Tedros gave a grim assessment of the status of the pandemic, the result of an outbreak that emerged in the Chinese city of Wuhan late last year.

“In most of the world the virus is not under control. It is getting worse,” he said. “More than 11.8 million cases of COVID-19 have now been reported to WHO. More than 544,000 lives have been lost. And the pandemic is still accelerating.”

(Those figures have now passed 12.2 million cases, and 554,000 deaths, according to Johns Hopkins University’s real-time database.)

“We’re in the midst of this battle, the battle of our lives, and we have to do better,” he said. “Not just now, but for the future. Because these threats will never stop, and in all likelihood they will get worse. But it is in our hands; we make the choices.”

‘A major geo-political issue.’

The panel announced on Thursday, to be called the Independent Panel for Pandemic Preparedness and Response (IPPR), will be headed by former Liberian President Ellen Johnson Sirleaf (2006-2018) and former New Zealand Prime Minister Helen Clark (1999-2008).

They will select other panel members and an independent secretariat will be set up to support the investigation, Tedros said.

He pledged to ensure that the WHO was “an open book,” fully accessible to the panel, and called on member-states too “to open up and show them everything as an open book, so we understand honestly and truthfully.”

Clark told New Zealand television early Friday that the pandemic has “become a major geo-political issue.”

“There’s a very real job to do, which is to look at how the WHO has been able to lead, does it have the right mechanisms, what actually happened here – and there’s a lot of politics in that.”

She recalled that during the Ebola crisis, the U.N. Security Council passed a resolution in 2014 declaring Ebola a threat to global peace and security – the first time the council had ever designated a health issue as such – and calling on every member-state to step up.

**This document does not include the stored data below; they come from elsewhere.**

(* ===== verification/EngineServerProofs.v ===== *)
(** * What the matching engine's process guarantees

    The threads around the ring publish what one sequential engine would, with
    the outputs of reused slots sent again in between; that engine is given
    every order identifier once; and behind the queue the settlement service
    settles each of its outputs exactly once. *)

From stdpp Require Import pretty.
From S2P Require Import Prelude Ledger OrderModels OrderBook Bytes EngineOutput MatchingEngine EngineProofs.
From S2P Require Import UbsParts SymbolManager EngineServer SettlementDb Settlement SettlementProofs.

#[local] Open Scope string_scope.
#[local] Open Scope list_scope.
#[local] Open Scope Z_scope.
#[local] Open Scope rust_scope.

(** ** The requests that reach the engine *)

(** A set and a queue of the same identifiers, at most as many as are tracked. *)
Record wf_tracker (t : MessageDeduplicator) : Prop := {
  tracker_set : forall x, x ∈ recent_offsets t <-> x ∈ map fst (offset_queue t);
  tracker_nodup : NoDup (map fst (offset_queue t));
  tracker_size : zlen (offset_queue t) <= MAX_TRACKED_OFFSETS
}.

Lemma tracker_new_wf : wf_tracker tracker_new.
Proof.
  split; [|apply NoDup_nil_2|done]. intros x. simpl. split; intros Hx; [by apply not_elem_of_empty in Hx|].
  by apply not_elem_of_nil in Hx.
Qed.

(** Nothing is evicted as long as there is room. *)
Lemma evict_room queue recent : zlen queue <= MAX_TRACKED_OFFSETS -> evict queue recent = (queue, recent).
Proof.
  intros Hlen. destruct queue as [|[x ts] queue]; [done|]. simpl in *.
  destruct (Z.ltb_spec MAX_TRACKED_OFFSETS (zlen ((x, ts) :: queue))); [lia|done].
Qed.

Lemma evict_full x ts queue recent :
  zlen queue = MAX_TRACKED_OFFSETS -> evict ((x, ts) :: queue) recent = (queue, recent ∖ {[x]}).
Proof.
  intros Hlen. change (evict ((x, ts) :: queue) recent) with
    (if MAX_TRACKED_OFFSETS <? zlen ((x, ts) :: queue) then evict queue (recent ∖ {[x]}) else ((x, ts) :: queue, recent)).
  destruct (Z.ltb_spec MAX_TRACKED_OFFSETS (zlen ((x, ts) :: queue))) as [|Hle]; [by apply evict_room; lia|].
  rewrite !zlen_eq in *. simpl in Hle. lia.
Qed.

(** What is marked is the newest entry; the oldest goes when there is no room. *)
Lemma mark_processed_queue x ts t :
  wf_tracker t -> is_duplicate x t = false ->
  offset_queue (mark_processed x ts t) =
    (if zlen (offset_queue t) <? MAX_TRACKED_OFFSETS then offset_queue t else tail (offset_queue t)) ++ [(x, ts)] /\
  wf_tracker (mark_processed x ts t).
Proof.
  intros [Hset Hnd Hsize] Hdup. unfold mark_processed. rewrite Hdup.
  unfold is_duplicate in Hdup. apply bool_decide_eq_false in Hdup.
  assert (x ∉ map fst (offset_queue t)) as Hx by by rewrite <- Hset.
  rewrite !zlen_eq in *.
  destruct (Z.ltb_spec (Z.of_nat (length (offset_queue t))) MAX_TRACKED_OFFSETS).
  - rewrite evict_room by (rewrite zlen_eq, length_app; simpl; lia). simpl. split; [done|].
    split; simpl; rewrite ?map_app; simpl.
    + intros y. rewrite elem_of_union, elem_of_singleton, elem_of_app, list_elem_of_singleton, Hset. tauto.
    + apply NoDup_app. split_and!; [done| |apply NoDup_singleton].
      intros y Hy ->%list_elem_of_singleton. done.
    + rewrite zlen_eq, length_app. simpl. lia.
  - destruct (offset_queue t) as [|[y yts] queue] eqn:Hq; [unfold MAX_TRACKED_OFFSETS in *; simpl in *; lia|].
    cbn [app]. rewrite evict_full by (rewrite zlen_eq, length_app; simpl in *; lia). cbn [offset_queue tail].
    split; [done|]. simpl in *. apply NoDup_cons in Hnd as [Hy Hnd].
    apply not_elem_of_cons in Hx as [Hxy Hx].
    split; cbn [offset_queue recent_offsets]; rewrite ?map_app; simpl.
    + intros z. rewrite elem_of_difference, elem_of_union, !elem_of_singleton, elem_of_app, list_elem_of_singleton, Hset,
        elem_of_cons. split; [naive_solver|]. intros [Hz| ->]; [|naive_solver].
      split; [by right; right|]. by intros ->.
    + apply NoDup_app. split_and!; [done| |apply NoDup_singleton].
      intros z Hz ->%list_elem_of_singleton. done.
    + rewrite zlen_eq, length_app. simpl in *. lia.
Qed.

(** ** One sequential engine *)

Module Request.
Inductive t := Place (r : OrderRequest) | Cancel (symbol_id order_id : Z).
End Request.

(** The orders of a batch that have not been seen. *)
Fixpoint fresh_orders (ts : Z) (batch : list OrderRequest) (t : MessageDeduplicator)
  : list Request.t * MessageDeduplicator :=
  match batch with
  | [] => ([], t)
  | r :: rest =>
      let id := as_i64 (rq_order_id r) in
      if is_duplicate id t then fresh_orders ts rest t
      else
        let '(fresh, t') := fresh_orders ts rest (mark_processed id ts t) in
        (Request.Place r :: fresh, t')
  end.

Definition fresh_requests (ev : OrderEvent) (t : MessageDeduplicator) : list Request.t * MessageDeduplicator :=
  if is_outside_tracked_window (timestamp ev) t then ([], t)
  else
    match command ev with
    | Some (EngineCommand.PlaceOrderBatch batch) => fresh_orders (timestamp ev) batch t
    | Some (EngineCommand.CancelOrder symbol_id order_id) =>
        if is_duplicate (as_i64 order_id) t then ([], t)
        else ([Request.Cancel symbol_id order_id], mark_processed (as_i64 order_id) (timestamp ev) t)
    | Some EngineCommand.BalanceRequest | None => ([], t)
    end.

The political environment was very different in this case, she said, apparently alluding to the deep divisions between veto-wielding permanent members China and the U.S.  “You can’t get agreement on such a resolution now.”

Clark said she has watched the WHO over recent months “day after day appeal to member-states to try to head off what was happening, and I’ve seen a lot not listening. So I think while we can focus on the role of WHO, inevitably how member-states responded has to come into the frame here.”

She responded cautiously when asked about likely cooperation from the U.S., given its announced withdrawal from WHO, but noted that the U.S. Centers for Disease Control and Prevention works closely with WHO and expressed the hope that the panel would be able to engage with “elements” like the CDC.

Clark said she expects most of the panel’s work will have to be done virtually.

Tedros said the panel would present an interim report in November, and then its “substantive” report would be presented at next year’s WHA.

Separately from the IPPR initiative, WHO experts are visiting China this weekend to lay the groundwork for investigations on the ground aimed at identifying the “zoonotic source” of the outbreak – how the coronavirus was able to jump from animals to humans.